🤖 AI Summary
Diffusion policies in robotic manipulation are prone to task failure due to error accumulation in action sequences. This work proposes a lightweight classifier framework that, during inference, steers pretrained diffusion policies away from failure modes via gradient guidance. Leveraging an attention-based multiple instance learning approach, the method automatically labels observation-action segments as successful or failed in a self-supervised manner and trains a performance predictor to provide real-time gradient feedback. Requiring neither expert demonstrations nor complex world models, the approach achieves consistent and significant performance improvements across multiple tasks in both Robomimic and MimicGen benchmarks.
📝 Abstract
Diffusion policies have shown to be very efficient at learning complex, multi-modal behaviors for robotic manipulation.

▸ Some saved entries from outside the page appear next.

(** What waits after a step waited before, and so did what it unlocked; what it replaced was ready. *)
Lemma stepped_waits p w rs p2 h : pool_ok p -> stepped p w rs p2 -> is_Some (waits p2 !! h) -> is_Some (waits p !! h).
Proof.
  intros Hok Hst [w' Hw']. assert (in_future p (transaction w')) as (h' & w1 & Hw1 & Hx).
  { apply (st_future _ _ _ _ Hst). left. by exists h, w'. }
  pose proof (fu_key _ _ (pk_future _ (st_ok _ _ _ _ Hst)) _ _ Hw') as Hk.
  rewrite <-Hx, (fu_key _ _ (pk_future _ Hok) _ _ Hw1) in Hk. subst. by eexists.
Qed.

Lemma stepped_unlocked p w rs p2 w' : pool_ok p -> stepped p w rs p2 -> w' ∈ rs -> is_Some (waits p !! hash (transaction w')).
Proof.
  intros Hok Hst Hin. destruct (st_rs _ _ _ _ Hst w' Hin) as [[_ _ (h & w1 & Hw1 & Hx) _] _].
  rewrite <-Hx, (fu_key _ _ (pk_future _ Hok) _ _ Hw1). by eexists.
Qed.

Lemma replaced_entry p p2 tx id replaced tx' : pool_ok p -> entered U tx id replaced (ready_queue p) (ready_queue p2) ->
  tx' ∈ replaced -> is_Some (entries p !! hash tx').
Proof.
  intros Hok Hen (h & r & Hr & <- & _)%(en_replaced _ _ _ _ _ _ Hen).
  rewrite (go_key _ _ _ (ro_graph _ _ _ (pk_ready _ Hok)) _ _ Hr). by eexists.
Qed.
(* ===== verification/PoolPruneTags.v ===== *)
(** * The transaction pool: pruning

    What [prune_tags] of the base pool does when a block included the transactions that provide the
    given tags: nothing in the pool provides them afterwards, the transactions that waited
    only for them are promoted, and every transaction that left the pool is reported. *)

From S2P Require Import Prelude PoolTypes PoolFuture PoolReady BasePool.
From S2P Require Import PoolGraph PoolRemove PoolImport PoolPrune PoolFutureSpec PoolOps PoolRequests.

Section prune.
Context {P : Profile} {Hash Ex : Type} `{Iteration Hash, !Iteration Tag}.
Context (U : Transaction Hash Ex -> Prop) `{!Slots U}.
Notation tx_t := (Transaction Hash Ex).
Notation waiting_t := (WaitingTransaction Hash Ex).
Notation pool := (BasePool Hash Ex).
Notation entries p := (index (ready (ready_queue p))).
Notation waits p := (waiting (future p)).
Notation hash_of w := (hash (transaction w)).
Implicit Types (p : pool) (w : waiting_t) (tx : tx_t).

(** ** Conservation *)

(** The transactions of [p0] are in [p], wait to be imported ([todo]) or left the pool ([out]). *)
Record balance p0 (todo : list waiting_t) (out : list tx_t) p : Prop := {
  ba_ok : pool_ok U p;
  ba_used : (used p + N.of_nat (length todo) <= used p0)%N;
  ba_todo : forall w, w ∈ todo -> is_ready w = true /\ U (transaction w) /\ ~ has p (hash_of w);
  ba_todo_nodup : NoDup (map (fun w => hash_of w) todo);
  ba_kept : forall tx, held p0 tx <-> held p tx \/ tx ∈ map transaction todo \/ tx ∈ out;
  ba_out : forall tx, tx ∈ out -> ~ has p (hash tx) /\ hash tx ∉ map (fun w => hash_of w) todo;
  ba_out_nodup : NoDup (map hash out);
  ba_future : forall tx, in_future p tx \/ tx ∈ map transaction todo -> in_future p0 tx;
  ba_flag : reject_future_transactions p = reject_future_transactions p0
}.

Lemma balance_refl p : pool_ok U p -> balance p [] [] p.
Proof.
  intros Hok. split; try done; simpl; try (by intros ? ?%elem_of_nil); try apply NoDup_nil_2.
  - lia.
  - intros tx. rewrite elem_of_nil. tauto.
  - intros tx [?|?%elem_of_nil]; done.
Qed.

(** Transactions of the pool leave it. *)
Lemma balance_without p0 todo out p removed p' : balance p0 todo out p -> without_txs U p removed p' ->
  balance p0 todo (out ++ removed) p'.
Proof.
  intros [Hok Hus Htodo Htn Hkept Hout Hon Hfut Hfl] Hwo.
  assert (forall h, has p' h -> has p h) as Hhas by (intros h; by apply (without_has U p removed p')).
  assert (forall tx, tx ∈ removed -> has p (hash tx)) as Hin.
  { intros tx Htx. apply (held_has U); [done|]. apply (wo_kept _ _ _ _ Hwo). by right. }
  split; try done.
  - apply Hwo.
  - enough (used p' <= used p)%N by lia. unfold used. rewrite (wo_id _ _ _ _ Hwo).
    enough (size (waits p') <= size (waits p)) by lia. rewrite <-!size_dom. apply subseteq_size. intros h.
    rewrite !elem_of_dom. intros Hw. destruct (Hhas h (or_intror Hw)) as [[r Hr]|?]; [|done].
    destruct Hw as [w Hw]. destruct (wo_future _ _ _ _ Hwo (transaction w)) as (h1 & w1 & Hw1 & Hx); [by exists h, w|].
    pose proof (fu_key _ _ (pk_future _ _ Hok) _ _ Hw1) as Hk.
    rewrite Hx, (fu_key _ _ (pk_future _ _ (wo_ok _ _ _ _ Hwo)) _ _ Hw) in Hk. subst. by eexists.
  - intros w Hw. destruct (Htodo w Hw) as (? & ? & Hn). split_and!; [done..|]. by intros ?%Hhas.
  - intros tx. rewrite Hkept, (wo_kept _ _ _ _ Hwo), elem_of_app. tauto.
  - intros tx [Htx|Htx]%elem_of_app.
    + destruct (Hout tx Htx) as [Hn ?]. split; [by intros ?%Hhas|done].
    + split; [by apply (wo_removed _ _ _ _ Hwo)|]. intros (w & Heq & Hw)%list_elem_of_fmap.
      destruct (Htodo w Hw) as (_ & _ & Hn). apply Hn. rewrite <-Heq. auto.
  - rewrite map_app. apply NoDup_app. split_and!; [done| |apply Hwo].
    intros h (tx1 & -> & H1)%list_elem_of_fmap (tx2 & Heq & H2)%list_elem_of_fmap.
    destruct (Hout tx1 H1) as [Hn _]. apply Hn. rewrite Heq. auto.
  - intros tx [Hf|Hin']; apply Hfut; [left; by apply (wo_future _ _ _ _ Hwo)|by right].
  - rewrite (wo_flag _ _ _ _ Hwo). done.
Qed.

(** Transactions of the future queue become ready. *)
Lemma balance_satisfied p0 todo out p T f' rs : balance p0 todo out p -> satisfied T (future p) f' rs -> future_ok U f' ->
  balance p0 (todo ++ rs) out (set_future f' p).
Proof.
  intros [Hok Hus Htodo Htn Hkept Hout Hon Hfut Hfl] Hs Hf'. set (p' := set_future f' p).
  assert (forall h, has p' h -> has p h) as Hhas.
  { intros h [?|Hw]; [by left|right]. by apply (satisfied_has p p' _ _ _ Hs). }
  assert (forall w, w ∈ rs -> is_Some (waits p !! hash_of w) /\ U (transaction w) /\ is_ready w = true) as Hrs.
  { intros w (h & w0 & Hw & He & ->)%(sf_ready _ _ _ _ Hs). simpl. rewrite (fu_key _ _ (pk_future _ _ Hok) _ _ Hw).
    split_and!; [by eexists|by eapply fu_known; [apply Hok|]|by apply bool_decide_eq_true]. }
  assert (pool_ok U p') as Hok'.
  { split; [apply Hok|done| | |apply Hok]; simpl.
    - intros h Hw. apply (pk_apart _ _ Hok). by apply (satisfied_has p p' _ _ _ Hs).
    - intros t h [Hw _]%(satisfied_wanted _ _ _ _ _ _ Hs). by apply (pk_wanted _ _ Hok t h). }
  split; try done.
  - pose proof (satisfied_size U T (future p) f' rs (pk_future _ _ Hok) Hs). unfold used in *. simpl. rewrite length_app. lia.
  - intros w [Hw|Hw]%elem_of_app.
    + destruct (Htodo w Hw) as (? & ? & Hn). split_and!; [done..|]. by intros ?%Hhas.
    + destruct (Hrs w Hw) as (Hsome & ? & ?). split_and!; [done..|]. intros [[r Hr]|Hw'].
      * apply (pk_apart _ _ Hok) in Hsome. simpl in Hr. congruence.
      * rewrite (satisfied_out U p p' _ _ _ Hok Hs Hw) in Hw'. by destruct Hw'.
  - rewrite map_app. apply NoDup_app. split_and!; [done| |apply Hs].
    intros h (w1 & -> & H1)%list_elem_of_fmap (w2 & Heq & H2)%list_elem_of_fmap.
    destruct (Htodo w1 H1) as (_ & _ & Hn). apply Hn. right. rewrite Heq. by apply Hrs.
  - intros tx. rewrite Hkept, map_app, elem_of_app. unfold held. rewrite (satisfied_held U p p' T rs tx Hok Hs).
    change (in_ready p' tx) with (in_ready p tx). tauto.
  - intros tx Htx. destruct (Hout tx Htx) as [Hn Hnot]. split; [by intros ?%Hhas|].
    rewrite map_app, not_elem_of_app. split; [done|]. intros (w & Heq & Hw)%list_elem_of_fmap.
    apply Hn. right. rewrite Heq. by apply Hrs.
  - intros tx. rewrite map_app, elem_of_app. intros [Hf|[Hf|Hf]]; apply Hfut; [left|by right|left];
      apply (satisfied_held U p p' T rs tx Hok Hs); auto.
Qed.

(** A transaction that waits to be imported is imported, or refused. *)
Lemma balance_imported p0 w todo out p promoted removed p' : balance p0 (w :: todo) out p ->
  imported_ok U p w promoted removed p' -> balance p0 todo (out ++ removed) p'.
Proof.
  intros [Hok Hus Htodo Htn Hkept Hout Hon Hfut Hfl] Hio. simpl in Htn. apply NoDup_cons in Htn as [Hnot Htn].
  destruct (Htodo w) as (_ & _ & Hnew); [by left|].
  assert (forall h, has p' h -> has p h \/ h = hash_of w) as Hhas.
  { intros h Hh. destruct (has_held U p' h (io_ok _ _ _ _ _ _ Hio) Hh) as (tx & Htx & <-).
    assert (held p tx \/ tx = transaction w) as [?| ->]; [|left; by apply (held_has U)|by right].
    apply (io_kept _ _ _ _ _ _ Hio). by left. }
  assert (forall tx, tx ∈ removed -> has p (hash tx)) as Hrem.
  { intros tx Htx. assert (held p tx \/ tx = transaction w) as [?| ->]; [|by apply (held_has U)|].
    - apply (io_kept _ _ _ _ _ _ Hio). by right.
    - exfalso. apply (io_removed _ _ _ _ _ _ Hio _ Htx). apply (held_has U); [apply Hio|left; apply Hio]. }
  split; try done.
  - apply Hio.
  - pose proof (io_used _ _ _ _ _ _ Hio). simpl in Hus. lia.
  - intros w' Hw'. destruct (Htodo w') as (? & ? & Hn); [by right|]. split_and!; [done..|]. intros [?|Heq]%Hhas; [done|].
    apply Hnot, list_elem_of_fmap. exists w'. by rewrite Heq.
  - intros tx. rewrite Hkept. simpl. rewrite elem_of_cons, elem_of_app. pose proof (io_kept _ _ _ _ _ _ Hio tx). tauto.
  - intros tx [Htx|Htx]%elem_of_app.
    + destruct (Hout tx Htx) as [Hn Hn']. simpl in Hn'. apply not_elem_of_cons in Hn' as [Hne ?]. split; [|done].
      by intros [?|?]%Hhas.
    + split; [by apply (io_removed _ _ _ _ _ _ Hio)|]. intros (w' & Heq & Hw')%list_elem_of_fmap.
      destruct (Htodo w') as (_ & _ & Hn); [by right|]. apply Hn. rewrite <-Heq. auto.
  - rewrite map_app. apply NoDup_app. split_and!; [done| |apply Hio].
    intros h (tx1 & -> & H1)%list_elem_of_fmap (tx2 & Heq & H2)%list_elem_of_fmap.
    destruct (Hout tx1 H1) as [Hn _]. apply Hn. rewrite Heq. auto.
  - intros tx [Hf|Hf]; apply Hfut; [left; by apply (io_future _ _ _ _ _ _ Hio)|right; by right].
  - rewrite (io_flag _ _ _ _ _ _ Hio). done.
Qed.

Lemma balance_refused p0 w todo out p e p' : balance p0 (w :: todo) out p ->
  refused U p w e p' -> balance p0 todo (out ++ [transaction w]) p'.
Proof.
  intros [Hok Hus Htodo Htn Hkept Hout Hon Hfut Hfl] Hrf. simpl in Htn. apply NoDup_cons in Htn as [Hnot Htn].
  assert (forall h, has p' h <-> has p h) as Hhas by (intros h; unfold has; by rewrite (rf_waits _ _ _ _ _ Hrf), (rf_entries _ _ _ _ _ Hrf)).
  assert (forall tx, held p' tx <-> held p tx) as Hheld
    by (intros tx; unfold held, in_ready, in_future; by rewrite (rf_waits _ _ _ _ _ Hrf), (rf_entries _ _ _ _ _ Hrf)).
  split; try done.
  - apply Hrf.
  - pose proof (rf_used _ _ _ _ _ Hrf). simpl in Hus. lia.
  - intros w' Hw'. rewrite Hhas. apply Htodo. by right.
  - intros tx. rewrite Hkept, Hheld. simpl. rewrite elem_of_cons, elem_of_app, list_elem_of_singleton. tauto.
  - intros tx. rewrite Hhas. intros [Htx| ->%list_elem_of_singleton]%elem_of_app.
    + destruct (Hout tx Htx) as [Hn Hn']. simpl in Hn'. by apply not_elem_of_cons in Hn' as [_ ?].
    + split; [|done]. by destruct (Htodo w) as (_ & _ & ?); [by left|].
  - rewrite map_app. apply NoDup_app. split_and!; [done| |apply NoDup_singleton].
    intros h (tx1 & -> & H1)%list_elem_of_fmap Heq%list_elem_of_singleton.
    destruct (Hout tx1 H1) as [_ Hn']. simpl in Hn'. apply not_elem_of_cons in Hn' as [Hne _]. done.
  - intros tx [Hf|Hf]; apply Hfut; [left; unfold in_future in *; by rewrite (rf_waits _ _ _ _ _ Hrf) in Hf|right; by right].
  - rewrite (rf_flag _ _ _ _ _ Hrf). done.
Qed.
Lemma balance_same p0 todo out p p' : balance p0 todo out p -> future p' = future p -> ready_queue p' = ready_queue p ->
  reject_future_transactions p' = reject_future_transactions p ->
  length (recently_pruned p') = RECENTLY_PRUNED_TAGS /\ recently_pruned_index p' < RECENTLY_PRUNED_TAGS ->
  balance p0 todo out p'.
Proof.
  destruct p as [fl f r rp i], p' as [fl' f' r' rp' i']. simpl.
  intros [Hok Hus Htodo Htn Hkept Hout Hon Hfut Hfl] -> -> -> Hl. destruct Hok. by split; [split|..].
Qed.
(** * ymproject: the Bangumi -> YMGal matching pipeline of [main.py]

    A shallow embedding of [src/main.py].  Python values are a small
    universe [val]; dictionaries are association lists in insertion order;
    the spreadsheet files and the remote service are an explicit [world]
    threaded through a state-and-exception monad [M]. *)

From Stdlib Require Import QArith Qround Ascii String.
From stdpp Require Import gmap strings list pretty.

Set Warnings "-register-all".

Local Open Scope string_scope.
Local Open Scope Z_scope.

(** ** Python values *)

(** The values that travel through the program: decoded JSON, spreadsheet
    cells (an empty cell reads back as [VFloat NaN]) and the program's own
    strings and numbers.  A finite float is the rational it denotes;
    infinities are left out. *)
Inductive float : Type :=
| Fin (q : Q)
| NaN.

Inductive val : Type :=
| VNone
| VBool (b : bool)
| VInt (z : Z)
| VFloat (x : float)
| VStr (s : string)
| VList (l : list val)
| VDict (d : list (string * val)).

Abbreviation dict := (list (string * val)).

(** [bool(v)]: NaN is a non-zero float, hence true. *)
Definition truthy (v : val) : bool :=
  match v with
  | VNone => false
  | VBool b => b
  | VInt z => negb (z =? 0)
  | VFloat (Fin q) => negb (Qeq_bool q 0)
  | VFloat NaN => true
  | VStr s => negb (String.eqb s "")
  | VList l => match l with [] => false | _ => true end
  | VDict d => match d with [] => false | _ => true end
  end.

(** [key in d] and [d.get(key, default)] on a dictionary. *)
Fixpoint dict_find (d : dict) (k : string) : option val :=
  match d with
  | [] => None
  | (k', v) :: d' => if String.eqb k k' then Some v else dict_find d' k
  end.

Definition dict_get (d : dict) (k : string) (dflt : val) : val :=
  match dict_find d k with Some v => v | None => dflt end.

(** [pd.notna(v)] on a scalar. *)
Definition notna (v : val) : bool :=
  match v with VFloat NaN | VNone => false | _ => true end.

(** ** Exceptions and results *)

Inductive exn : Type :=
| AttributeError | TypeError | ValueError | KeyError | OverflowError
| JSONDecodeError | ConnectionError
| FileNotFoundError | PermissionError | BadZipFile.

Inductive res (A : Type) : Type :=
| Ok (a : A)
| Raise (e : exn).
Arguments Ok {A} a.
Arguments Raise {A} e.

(** [v.get(key, default)]: only dictionaries have [get]. *)
Definition py_get (v : val) (k : string) (dflt : val) : res val :=
  match v with
  | VDict d => Ok (dict_get d k dflt)
  | _ => Raise AttributeError
  end.

(** ** The parts of the Python runtime the program calls

    Built-ins and library calls whose definition is not part of the
    repository.  [ratio a b] is [SequenceMatcher(None, a, b).ratio()];
    [xlsx df] is the frame [pd.read_excel] returns for a file that
    [df.to_excel(..., index=False)] wrote. *)
Record frame : Type := Frame { columns : list string; rows : list dict }.

Class Runtime : Type := {
  py_str : val → string;
  py_float_of_str : string → option float;
  py_lower : string → string;
  py_strip : string → string;
  ratio : string → string → Q;
  xlsx : frame → frame;
}.

(** ** The world: files, the remote service, the credential cell *)

Inductive file : Type :=
| Sheet (t : frame)      (* a readable, writable workbook *)
| Locked (t : frame)     (* open in another program: writing is refused *)
| Corrupt.               (* present but not a workbook *)

Inductive request : Type :=
| PostToken
| GetSearch (keyword : string) (token : val)
| GetOrg (org_id : string) (token : val).

(** A reply of the remote service; [body = None] when the body is not JSON.
    [Unreachable] is a request that raises inside [requests]. *)
Inductive reply : Type :=
| Reply (status : Z) (payload : option val)
| Unreachable.

Record world : Type := World {
  files : gmap string file;
  inbox : list reply;          (* the replies still to come, in order *)
  sent : list request;         (* the requests issued so far, oldest first *)
  token_ref : val;             (* token_ref["value"] *)
}.

Definition M (A : Type) : Type := world → res A * world.

#[global] Instance M_ret : MRet M := λ A a w, (Ok a, w).
#[global] Instance M_bind : MBind M := λ A B f m w,
  match m w with
  | (Ok a, w') => f a w'
  | (Raise e, w') => (Raise e, w')
  end.

Definition raise {A} (e : exn) : M A := λ w, (Raise e, w).
Definition lift {A} (r : res A) : M A := λ w, (r, w).

(** [try: m  except Exception: h] *)
Definition try_except {A} (m : M A) (h : exn → M A) : M A := λ w,
  match m w with
  | (Ok a, w') => (Ok a, w')
  | (Raise e, w') => h e w'
  end.

(** What [requests] hands back: [response.status_code] and the body. *)
Record response : Type := Response { status_code : Z; body : option val }.

(** One blocking round trip: log the request, take the next reply. *)
Definition http (r : request) : M response := λ w,
  let w1 := World (files w) (tail (inbox w)) (sent w ++ [r]) (token_ref w) in
  match inbox w with
  | Reply s b :: _ => (Ok (Response s b), w1)
  | Unreachable :: _ | [] => (Raise ConnectionError, w1)
  end.

(** [response.json()] *)
Definition json (b : option val) : res val :=
  match b with Some v => Ok v | None => Raise JSONDecodeError end.

Definition get_token : M val := λ w, (Ok (token_ref w), w).
Definition set_token (t : val) : M unit := λ w,
  (Ok tt, World (files w) (inbox w) (sent w) t).

(** ** get_access_token *)

Definition get_access_token : M val :=
  response ← http PostToken;
  if status_code response =? 200 then
    data ← lift (json (body response));
    lift (py_get data "access_token" VNone)
  else mret VNone.

(** ** Floats: comparison and rounding *)

(** [x > y], [x >= y], [x < y] on floats: false as soon as one side is NaN. *)
Definition float_gt (x y : float) : bool :=
  match x, y with
  | Fin a, Fin b => negb (Qle_bool a b)
  | _, _ => false
  end.

Definition float_ge (x y : float) : bool :=
  match x, y with
  | Fin a, Fin b => Qle_bool b a
  | _, _ => false
  end.

Definition float_lt (x y : float) : bool := float_gt y x.

(** Nearest integer, ties to the even one. *)
Definition round_half_even (q : Q) : Z :=
  let n := Qnum q in
  let d := Zpos (Qden q) in
  let f := n / d in
  let r := n mod d in
  if 2 * r <? d then f
  else if d <? 2 * r then f + 1
  else if Z.even f then f else f + 1.

(** [round(x, 4)] *)
Definition round4 (x : float) : float :=
  match x with
  | Fin q => Fin (Qmake (round_half_even (q * 10000)) 10000)
  | NaN => NaN
  end.

(** ** Lists: iteration, sorting, slicing *)

Fixpoint chars (s : string) : list val :=
  match s with
  | EmptyString => []
  | String a s' => VStr (String a EmptyString) :: chars s'
  end.

(** [for item in v]: lists yield their elements, dictionaries their keys,
    strings their characters; anything else is not iterable. *)
Definition py_iter (v : val) : res (list val) :=
  match v with
  | VList l => Ok l
  | VDict d => Ok (map (λ kv, VStr (fst kv)) d)
  | VStr s => Ok (chars s)
  | _ => Raise TypeError
  end.

Section sorting.
Context {A : Type} (key : A → float).

(** Insert [x], which stood before every element of [l], into the
    descending list [l]: it passes the elements with a strictly larger
    key and stops before the first one that is not larger. *)
Fixpoint insert_desc (x : A) (l : list A) : list A :=
  match l with
  | [] => [x]
  | y :: l' => if float_lt (key x) (key y) then y :: insert_desc x l'
               else x :: y :: l'
  end.

(** [sorted(l, key=key, reverse=True)]: descending and stable (elements
    with equal keys keep their order).  CPython's sort returns this list
    whenever the keys are totally ordered, that is, when no key is NaN. *)
Definition sorted_desc (l : list A) : list A := foldr insert_desc [] l.
End sorting.

(** ** parse_search_response *)

(** One parsed search result (the dictionary built at lines 94-103). *)
Record candidate : Type := Candidate {
  name : val;
  chineseName : val;
  ym_id : val;
  score : float;
  orgId : val;
  orgName : val;
  orgWebsite : val;
  orgDescription : val;
}.

Section search.
Context `{Runtime}.

(** [float(z)] of an integer: the nearest double, ties to even.  A
    double has a 53-bit significand, so integers of at most 53 bits are
    exact; the others are rounded at their 53rd bit, and one whose
    rounded value reaches 2^1024 raises OverflowError. *)
Definition float_of_int (z : Z) : res float :=
  let a := Z.abs z in
  let e := Z.log2 a - 52 in
  if e <=? 0 then Ok (Fin (inject_Z z))
  else
    let r := round_half_even (a # Z.to_pos (2 ^ e)) * 2 ^ e in
    if 2 ^ 1024 <=? r then Raise OverflowError
    else Ok (Fin (inject_Z (Z.sgn z * r))).

(** [float(v)] *)
Definition py_float (v : val) : res float :=
  match v with
  | VInt z => float_of_int z
  | VFloat x => Ok x
  | VBool b => Ok (Fin (if b then 1 else 0))
  | VStr s => match py_float_of_str s with
              | Some x => Ok x
              | None => Raise ValueError
              end
  | VNone | VList _ | VDict _ => Raise TypeError
  end.

(** The [try] block of lines 78-81: only ValueError and TypeError are
    caught. *)
Definition item_score (it : dict) : res float :=
  match py_float (dict_get it "score" (VInt 0)) with
  | Ok x => Ok x
  | Raise ValueError | Raise TypeError => Ok (Fin 0)
  | Raise e => Raise e
  end.
(** The exception classes that occur in the modelled code.  [SystemExit] is
    not among them: it is raised by [sys.exit] alone and is a separate
    outcome of [main] below. *)
Inductive exception : Type :=
| ValueError
| IndexError
| OverflowError
| OSError (errno : Z)
| KeyboardInterrupt
| OtherError (name : string).

Inductive result (A : Type) : Type :=
| Ok (a : A)
| Raise (e : exception).
Arguments Ok {A} a.
Arguments Raise {A} e.

Definition ord (c : ascii) : nat := nat_of_ascii c.

Definition chr (n : nat) : string := String (ascii_of_nat n) "".

(** [str.isspace] on one code point below 256; the same set is what
    [str.split()], [str.strip()] and [str.rstrip()] treat as whitespace. *)
Definition isspace (c : ascii) : bool :=
  let n := ord c in
  (((9 <=? n) && (n <=? 13)) || ((28 <=? n) && (n <=? 32))
   || (n =? 133) || (n =? 160))%nat.

(** [str.lower] on one code point below 256. *)
Definition lower_char (c : ascii) : ascii :=
  let n := ord c in
  if (((65 <=? n) && (n <=? 90))
      || ((192 <=? n) && (n <=? 222) && negb (n =? 215)))%nat
  then ascii_of_nat (n + 32) else c.

Fixpoint lower (s : string) : string :=
  match s with
  | "" => ""
  | String c r => String (lower_char c) (lower r)
  end.

Definition startswith (s pre : string) : bool := prefix pre s.

(** [s.endswith(suf)]: [s] is [suf], or its tail ends with [suf]. *)
Fixpoint endswith (s suf : string) : bool :=
  (s =? suf)
  || match s with
     | "" => false
     | String _ r => endswith r suf
     end.

(** [s.rstrip(chars)] with the stripped set given as a predicate. *)
Fixpoint rstrip_by (p : ascii -> bool) (s : string) : string :=
  match s with
  | "" => ""
  | String c r =>
      let r' := rstrip_by p r in
      if (r' =? "") && p c then "" else String c r'
  end.

Fixpoint lstrip_by (p : ascii -> bool) (s : string) : string :=
  match s with
  | "" => ""
  | String c r => if p c then lstrip_by p r else s
  end.

Definition rstrip (s : string) : string := rstrip_by isspace s.

(** [s.split()]: maximal runs of non-whitespace. *)
Fixpoint split_from (cur : option string) (s : string) : list string :=
  match s with
  | "" => match cur with Some w => [w] | None => [] end
  | String c r =>
      if isspace c then
        match cur with
        | Some w => w :: split_from None r
        | None => split_from None r
        end
      else
        split_from (Some (match cur with Some w => w | None => "" end
                          ++ String c "")) r
  end.
(** * MPipe: a multiprocessing pipeline framework (mpipe.py)

    A shallow embedding of [src/mpipe.py] and the properties of its
    tubes, workers, stages and pipelines.

    Python values are modelled as follows.
    - A task or a result is a value of an arbitrary type [V]; Python's
      [None] is the [None] of [option V], so that a payload is an
      [option V] and the test [task is None] is a match on it.
    - The integers [size], [count] and [_num_workers] are Python integers:
      [Z].
    - Objects that are shared by reference (tubes, stages) live in a heap
      and are named by their index in it. *)

From stdpp Require Import base list relations.
From Stdlib Require Import ZArith Lia.

Open Scope Z_scope.

(** ** Results of a call *)

(** Exceptions that the modelled code can meet. *)
Inductive exn :=
| Empty            (* the queue module's Empty, raised by a timed Queue.get *)
| AttributeError   (* attribute lookup that fails *)
| ValueError       (* release of a lock that is not held *)
| EOFError.        (* recv on a connection whose other end is closed *)

Definition exn_eqb (a b : exn) : bool :=
  match a, b with
  | Empty, Empty | AttributeError, AttributeError
  | ValueError, ValueError | EOFError, EOFError => true
  | _, _ => false
  end.

(** A call returns a value, raises, or blocks (waits for another process). *)
Inductive outcome (A : Type) :=
| Returns (a : A)
| Raises (e : exn)
| Blocks.
Arguments Returns {A} a.
Arguments Raises {A} e.
Arguments Blocks {A}.

#[global] Instance outcome_bind : MBind outcome := fun A B k c =>
  match c with
  | Returns a => k a
  | Raises e => Raises e
  | Blocks => Blocks
  end.
#[global] Instance outcome_ret : MRet outcome := fun A a => Returns a.

(** [try: body  except cls: handler].  Python evaluates the expression [cls]
    of the except clause only when [body] has raised, and an exception raised
    by that evaluation replaces the one being handled. *)
Definition try_except {A} (body : outcome A) (cls : outcome exn)
    (handler : outcome A) : outcome A :=
  match body with
  | Raises e =>
      match cls with
      | Returns c => if exn_eqb c e then handler else Raises e
      | Raises e' => Raises e'
      | Blocks => Blocks
      end
  | r => r
  end.

(** ** Tubes (classes TubeP and TubeQ) *)

Inductive tube_class := TubeP | TubeQ.

(** The optional argument [timeout] of [get]: [None] when absent, else a
    duration.  [if timeout:] is Python's truth test: [None] and [0] are
    false, every other number is true. *)
Definition timeout := option Z.

Definition truthy (t : timeout) : bool :=
  match t with
  | None => false
  | Some z => negb (z =? 0)
  end.

(** What [get] returns: the item itself, or the pair [(valid, item)]. *)
Inductive got (A : Type) :=
| Direct (a : A)
| Timed (valid : bool) (a : option A).
Arguments Direct {A} a.
Arguments Timed {A} valid a.

Section Tube.
Context {A : Type}.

However, errors in generated action sequences can compound over time which can potentially lead to failure. Some approaches mitigate this by augmenting datasets with expert demonstrations or learning predictive world models which might be computationally expensive. We introduce Performance Predictive Guidance (PPGuide), a lightweight, classifier-based framework that steers a pre-trained diffusion policy away from failure modes at inference time. PPGuide makes use of a novel self-supervised process: it uses attention-based multiple instance learning to automatically estimate which observation-action chunks from the policy's rollouts are relevant to success or failure. We then train a performance predictor on this self-labeled data. During inference, this predictor provides a real-time gradient to guide the policy toward more robust actions. We validated our proposed PPGuide across a diverse set of tasks from the Robomimic and MimicGen benchmarks, demonstrating consistent improvements in performance.